TASK DETAILS »
When a line below contains the string "Definition", show that line.

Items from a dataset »
▬▬▬

(** * werkzeug.debug.repr: the HTML debug representation engine

    A shallow embedding of [src/werkzeug/debug/repr.py] and the proofs of
    its properties.

    - Python objects live in a heap and are referred to by address, so
      that the identity test [item is obj] of [DebugReprGenerator.repr]
      is address equality and a container can contain itself.  Rendering
      never changes the heap.
    - Of an object the model keeps what the engine observes: its class,
      the outcome of [builtins.repr], of iterating it, of [dir] and
      [getattr], and its [object.__repr__].  Each of these may raise.
    - An exception records whether it is an instance of [Exception],
      which is what [except Exception] looks at, and the summary that
      [format_exception_only] makes of it.
    - The generator's [_stack] is threaded through every call.  A call
      returns a value or raises; [None] means that the budget of nested
      calls of the model ran out, and [repr_returns] bounds the budget
      that is needed by the size of the heap.
    - [html.escape], [str.strip], slices and the [%] operator are
      modelled on texts of code points 0..255;
      [codecs.decode(_, "unicode-escape", "ignore")] is a parameter. *)

From Stdlib Require Import String Ascii List ZArith Lia Bool Arith.
Import ListNotations.
Open Scope string_scope.

(* ------------------------------------------------------------------ *)
(** ** Text *)

(** Python [str] values are modelled as strings of code points 0..255. *)

Definition dquote : ascii := Eval cbv in ascii_of_nat 34.
Definition nl : string := Eval cbv in String (ascii_of_nat 10) "".

(** [<span class="cls">], the opening tag used by every marker. *)
Definition span (cls : string) : string :=
  "<span class=" ++ String dquote cls ++ String dquote ">".

Definition SPAN_EXTENDED : string := Eval cbv in span "extended".

(** [html.escape(s)] with its default [quote=True]. *)
Definition escape_char (c : ascii) : string :=
  if (c =? "&")%char then "&amp;"
  else if (c =? "<")%char then "&lt;"
  else if (c =? ">")%char then "&gt;"
  else if (c =? dquote)%char then "&quot;"
  else if (c =? "'")%char then "&#x27;"
  else String c "".

Fixpoint escape (s : string) : string :=
  match s with
  | EmptyString => ""
  | String c s' => escape_char c ++ escape s'
  end.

▬▬▬

RESULT OF THIS TASK »
Definition dquote : ascii := Eval cbv in ascii_of_nat 34.
Definition nl : string := Eval cbv in String (ascii_of_nat 10) "".
Definition span (cls : string) : string :=
Definition SPAN_EXTENDED : string := Eval cbv in span "extended".
Definition escape_char (c : ascii) : string :=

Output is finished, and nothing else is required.